• _Exercise description_
Copy all lines holding the word "Existing" from the entries.

--- Supplied information Enclosed Below ---

Lemma yaml_int_nat (k : nat) : (N.of_nat k ≤ max_int)%N → yaml_int (pretty k) = Some (Z.of_nat k).
Proof. intros Hk. change (pretty k) with (pretty (N.of_nat k)). rewrite yaml_int_decimal by done. f_equal. lia. Qed.

Lemma decode_rendered strict : decode_config strict (text (config_lines c e ords)) = Some rendered_config.
Proof.
  destruct Hadm as (Hw & Hr & Hn & _).
  assert (yaml_int "4194304" = Some 4194304%Z) as H1 by exact (yaml_int_decimal 4194304 ltac:(done)).
  assert (yaml_int "3" = Some 3%Z) as H2 by exact (yaml_int_decimal 3 ltac:(done)).
  assert (yaml_bool (bool_text (groupCommit (spec_Storage c))) = Some (groupCommit (spec_Storage c))) as H3.
  { destruct yaml_bool_words. by destruct (groupCommit _). }
  assert (yaml_duration "30s" = Some 30000000000%Z) as H4 by exact (proj1 (proj2 (yaml_duration_units 30 ltac:(done)))).
  assert (yaml_duration "15m" = Some 900000000000%Z) as H5 by exact (proj2 (proj2 (yaml_duration_units 15 ltac:(done)))).
  assert (yaml_duration "10s" = Some 10000000000%Z) as H6 by exact (proj1 (proj2 (yaml_duration_units 10 ltac:(done)))).
  assert (yaml_duration "1s" = Some 1000000000%Z) as H7 by exact (proj1 (proj2 (yaml_duration_units 1 ltac:(done)))).
  assert (yaml_duration "5s" = Some 5000000000%Z) as H8 by exact (proj1 (proj2 (yaml_duration_units 5 ltac:(done)))).
  assert (yaml_duration "20s" = Some 20000000000%Z) as H9 by exact (proj1 (proj2 (yaml_duration_units 20 ltac:(done)))).
  assert (yaml_duration "500ms" = Some 500000000%Z) as H10 by exact (proj1 (yaml_duration_units 500 ltac:(done))).
  unfold decode_config. rewrite config_lines_doc, Hread.
  destruct strict; cbv -[pretty y_members yaml_int yaml_uint64 yaml_bool yaml_duration bool_text groupCommit rendered_config
      member_doc map spec_N spec_W spec_R kc spec_Storage];
    (rewrite !yaml_int_nat by (unfold max_int; lia)); (rewrite yaml_uint64_decimal by done);
    by rewrite y_members_doc, H1, H2, H3, H4, H5, H6, H7, H8, H9, H10.
Qed.

Lemma decode_rendered_cluster : decode_cluster (text (config_lines c e ords)) = Some (e, map Config.pair rendered_members).
Proof.
  unfold decode_cluster. rewrite config_lines_doc, Hread.
  cbv -[pretty y_members yaml_int yaml_uint64 yaml_bool yaml_duration bool_text groupCommit rendered_members member_doc map
        spec_N spec_W spec_R kc spec_Storage].
  by rewrite yaml_uint64_decimal, y_members_doc.
Qed.

(** The file as the pod [id] takes it. *)
Definition config_of (id : string) : Config.Config :=
  Config.mkConfig id (cfg_Listen rendered_config) (DataDir rendered_config) (cfg_Cluster rendered_config) (cfg_Storage rendered_config)
    (cfg_Intervals rendered_config) (cfg_Timeouts rendered_config) (MaxMissedHeartbeats rendered_config).

Context (Hnd : NoDup ords) (Hlen : spec_N (kc c) ≤ length ords).

Lemma Load_rendered id :
  id ≠ "" → Contains id clockIDSeparator = false →
  Load rendered_config id = if bool_decide (id ∈ m_ID <$> rendered_members) then Ok (config_of id) else Err NotAMember.
Proof.
  intros Hid Hsep. unfold Load. rewrite bool_decide_false by done.
  change (applyDefaults _) with (config_of id). unfold validate. cbn [cfg_NodeID config_of cfg_Cluster rendered_config c_Members].
  rewrite bool_decide_false by done. rewrite Hsep. destruct Hadm as (Hw & Hr & Hn & Hname).
  rewrite members_loop_accepts.
  - rewrite orb_false_l. case_bool_decide; [|done]. cbn [DataDir]. rewrite bool_decide_false by done.
    cbn [c_W c_N c_R]. rewrite !(proj2 (Z.ltb_ge _ _)); [reflexivity|..]; unfold rendered_members; rewrite ?length_map; lia.
  - unfold rendered_members. rewrite <-list_fmap_compose. apply NoDup_fmap_2; [|done]. intros i j Hij. by apply (inj (MemberID (kc c))).
  - unfold rendered_members. rewrite <-list_fmap_compose. apply NoDup_fmap_2; [|done]. intros i j Hij. by apply (inj (MemberAddress (kc c))).
  - intros m (i & -> & _)%list_elem_of_fmap. split; [|set_solver]. by apply MemberID_no_separator.
Qed.
End rendered.

(** The rendered object and what is read back of it. *)
Lemma rendered_parse `{!Yaml, !YamlSpec} c e m ords :
  spec_admitted c → (e < two64)%N → ordinals c m = Some ords → reads_block (config_doc c e ords) →
  ∃ cm, ConfigMap c e m = Some cm ∧ ParseConfigMap_text (cm_Data cm !! ConfigKey) = Ok (e, m).
Proof.
  intros Hadm He Ho Hread. destruct (ordinals_members _ _ _ Ho) as (Hnd & Hm & _).
  unfold ConfigMap. rewrite Ho. cbn [mbind option_bind]. eexists. split; [done|]. cbn [cm_Data]. rewrite lookup_singleton_eq.
  assert (map Config.pair (rendered_members c ords) = map (λ i, (MemberID (kc c) i, MemberAddress (kc c) i)) ords) as Hpairs.
  { unfold rendered_members. by rewrite map_map. }
  assert (NoDup (map (λ i, (MemberID (kc c) i, MemberAddress (kc c) i)) ords).*1) as Hids.
  { rewrite <-list_fmap_compose. apply NoDup_fmap_2; [|done]. intros i j Hij. by apply (inj (MemberID (kc c))). }
  unfold ParseConfigMap_text. cbn [fmap option_fmap option_map]. rewrite decode_rendered_cluster by done. unfold ParseConfigMap. cbn [co_Config].
  rewrite Hpairs, collect_members_ok by (done || by intros; apply lookup_empty). cbn. by rewrite (right_id_L ∅ _), <-Hm.
Qed.

(** C36: the file the operator writes is the file it meant.  For a spec the API
    server admits and a membership of this cluster's pods, at least [N] of
    them, [ConfigMap] renders a file from which the operator reads back exactly
    the epoch and the members; every member's pod (its name is its
    [KV_NODE_ID]) accepts the file and takes from it this epoch, these members,
    its own address, and the spec's [N], [W], [R] and group commit; a pod that
    is not a member refuses to start with it. *)
Theorem rendered_config_faithful `{!Yaml, !YamlSpec} c e m ords :
  spec_admitted c → (e < two64)%N → ordinals c m = Some ords → reads_block (config_doc c e ords) →
  ∃ cm t, ConfigMap c e m = Some cm ∧ cm_Data cm !! ConfigKey = Some t ∧ ParseConfigMap_text (Some t) = Ok (e, m) ∧
    ∀ id, id ≠ "" → Contains id "#" = false →
      match m !! id with
      | Some a => ∃ cfg, Load_text t id = Some (Ok cfg) ∧ cfg_NodeID cfg = id ∧ SelfAddress cfg = a ∧ MemberAddrs cfg = m ∧
                   c_Epoch (cfg_Cluster cfg) = e ∧ c_N (cfg_Cluster cfg) = Z.of_nat (spec_N (kc c)) ∧
                   c_W (cfg_Cluster cfg) = Z.of_nat (spec_W c) ∧ c_R (cfg_Cluster cfg) = Z.of_nat (spec_R c) ∧
                   GroupCommitOn (cfg_Storage cfg) = groupCommit (spec_Storage c)
      | None => Load_text t id = Some (Err NotAMember)
      end.
Proof.
  intros Hadm He Ho Hread. destruct (ordinals_members _ _ _ Ho) as (Hnd & Hm & Hlen).
  destruct (rendered_parse c e m ords Hadm He Ho Hread) as (cm & Hcm & Hp). exists cm, (text (config_lines c e ords)). split; [done|].
  assert (cm_Data cm !! ConfigKey = Some (text (config_lines c e ords))) as Ht.
  { unfold ConfigMap in Hcm. rewrite Ho in Hcm. injection Hcm as <-. cbn [cm_Data]. by rewrite lookup_singleton_eq. }
  split; [done|]. split; [by rewrite <-Ht|].
  intros id Hid Hsep. unfold Load_text. rewrite decode_rendered by done. cbn [fmap option_fmap option_map]. rewrite Load_rendered by done.
  assert (id ∈ m_ID <$> rendered_members c ords ↔ is_Some (m !! id)) as Hdom.
  { rewrite Hm, <-elem_of_dom, dom_list_to_map_L, elem_of_list_to_set. unfold rendered_members. by rewrite <-!list_fmap_compose. }
  destruct (m !! id) as [a|] eqn:Ea; [rewrite bool_decide_true by (apply Hdom; by eexists)|
    rewrite bool_decide_false by (rewrite Hdom; by intros []); done].
  exists (config_of c e ords id). split; [done|]. split; [done|].
  assert (validate (config_of c e ords id) = None) as Hv.
  { pose proof (Load_rendered c e ords Hadm He Hread Hnd Hlen id Hid Hsep) as Hl. rewrite bool_decide_true in Hl by (apply Hdom; by eexists).
    unfold Load in Hl. rewrite bool_decide_false in Hl by done. change (applyDefaults _) with (config_of c e ords id) in Hl.
    by destruct (validate _). }
  assert (MemberAddrs (config_of c e ords id) = m) as Hma.
  { rewrite MemberAddrs_list by done. change (c_Members _) with (rendered_members c ords). rewrite Hm. f_equal. unfold rendered_members. apply map_map. }
  split; [|done]. destruct (SelfAddress_member _ Hv) as (x & Hx & Hxid & <-).
  assert (MemberAddrs (config_of c e ords id) !! id = Some (m_Address x)) as Hl.
  { apply MemberAddrs_lookup; [done|]. exists x. by rewrite Hxid. }
  rewrite Hma in Hl. congruence.
Qed.

(** ** A cluster of three *)

Section witness.
Definition w_kv : kvcluster :=
  mkKV (mkCluster "kv" "default" 3 3 1800000000000 None None) "uid-1" 1 2 2 "kvnode:dev"
    (mkRes {["cpu" := 50%Z]} ∅ []) (mkStorageSpec 1073741824 None None) None.
Definition w_members : gmap string string := Members (kc w_kv) 3.

(** A library that knows one document, and scalars. *)
Definition split_unit (s : string) : option Z :=
  let num k := Z.of_N <$> atoi_loop (String.substring 0 (String.length s - k) s) 0 in
  match num 1 with
  | Some n =>
      if Contains s "s" then Some (n * 1000000000)%Z else if Contains s "m" then Some (n * 60000000000)%Z else None
  | None => (λ n, n * 1000000)%Z <$> num 2
  end.

Definition w_yaml : Yaml := {|
  yaml_parse := λ t, if bool_decide (t = emit_doc (config_doc w_kv 4 [0; 1; 2])) then Some (config_doc w_kv 4 [0; 1; 2]) else None;
  yaml_int := Atoi;
  yaml_uint64 := λ s, atoi_abs s (two64 - 1);
  yaml_bool := λ s, if bool_decide (s = "true") then Some true else if bool_decide (s = "false") then Some false else None;
  yaml_duration := split_unit
|}.

Lemma substring_app s t : String.substring 0 (String.length s) (s +:+ t) = s.
Proof.
  induction s as [|x s IH]; [by destruct t|].
  change (String x (String.substring 0 (String.length s) (s +:+ t)) = String x s). by rewrite IH.
Qed.

Lemma length_string_app s t : String.length (s +:+ t) = String.length s + String.length t.
Proof. induction s as [|x s IH]; [done|]. change (S (String.length (s +:+ t)) = S (String.length s + String.length t)). by rewrite IH. Qed.

Lemma Contains_app_number (n : N) c t : digit_of c = None → Contains (pretty n +:+ t) (String c "") = Contains t (String c "").
Proof.
  intros Hc. rewrite !Contains_char, to_bytes_app, existsb_app.
  change (existsb (Ascii.eqb c) (to_bytes (pretty n)) || existsb (Ascii.eqb c) (to_bytes t) = existsb (Ascii.eqb c) (to_bytes t)).
  by rewrite (atoi_loop_no c _ _ _ Hc (atoi_loop_pretty n)).
Qed.

Lemma atoi_loop_app s t acc : atoi_loop (s +:+ t) acc = n ← atoi_loop s acc; atoi_loop t n.
Proof.
  revert acc. induction s as [|x s IH]; intros acc; [done|]. change (String x s +:+ t) with (String x (s +:+ t)).
  cbn [atoi_loop]. destruct (digit_of x); [apply IH|done].
Qed.

Lemma w_yaml_spec : @YamlSpec w_yaml.
Proof.
  split.
  - intros n Hn. by apply Atoi_pretty.
  - intros n Hn. unfold yaml_uint64, w_yaml, atoi_abs. pose proof (pretty_not_empty n). destruct (pretty n) as [|x s] eqn:E; [done|].
    rewrite <-E, atoi_loop_pretty. by rewrite (proj2 (N.leb_le _ _)) by lia.
  - done.
  - intros n _. unfold yaml_duration, w_yaml, split_unit.
    assert (∀ u k, k = String.length u → String.substring 0 (String.length (pretty n +:+ u) - k) (pretty n +:+ u) = pretty n) as Hs.
    { intros u k ->. rewrite length_string_app, Nat.add_sub. apply substring_app. }
    split_and!.
    + assert (pretty n +:+ "ms" = (pretty n +:+ "m") +:+ "s") as E1 by (by rewrite string_app_assoc).
      assert (String.substring 0 (String.length (pretty n +:+ "ms") - 1) (pretty n +:+ "ms") = pretty n +:+ "m") as ->.
      { rewrite E1, length_string_app, Nat.add_sub. apply substring_app. }
      rewrite atoi_loop_app, atoi_loop_pretty. cbn [mbind option_bind atoi_loop digit_of]. rewrite Hs, atoi_loop_pretty by done. done.
    + rewrite Hs, atoi_loop_pretty by done. cbn [fmap option_fmap option_map]. rewrite (Contains_app_number n "s") by done. done.
    + rewrite Hs, atoi_loop_pretty by done. cbn [fmap option_fmap option_map].
      rewrite (Contains_app_number n "s"), (Contains_app_number n "m") by done. done.
Qed.

#[local] Existing Instance w_yaml.
#[local] Existing Instance w_yaml_spec.

Lemma rendered_config_faithful_witness :
  ∃ cm t, ConfigMap w_kv 4 w_members = Some cm ∧ cm_Data cm !! ConfigKey = Some t ∧ ParseConfigMap_text (Some t) = Ok (4%N, w_members).
Proof.
  destruct (rendered_config_faithful w_kv 4 w_members [0; 1; 2]) as (cm & t & H1 & H2 & H3 & _).
  - split_and!; vm_compute; first [lia | discriminate | reflexivity].
  - reflexivity.
  - vm_compute. reflexivity.
  - unfold reads_block, yaml_parse, w_yaml. rewrite bool_decide_true; reflexivity.
  - exists cm, t. split; [exact H1|]. split; [exact H2|exact H3].
Defined.
End witness.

--- End of Enclosed Supplied information ---

• _Completed exercise_
#[local] Existing Instance w_yaml.
#[local] Existing Instance w_yaml_spec.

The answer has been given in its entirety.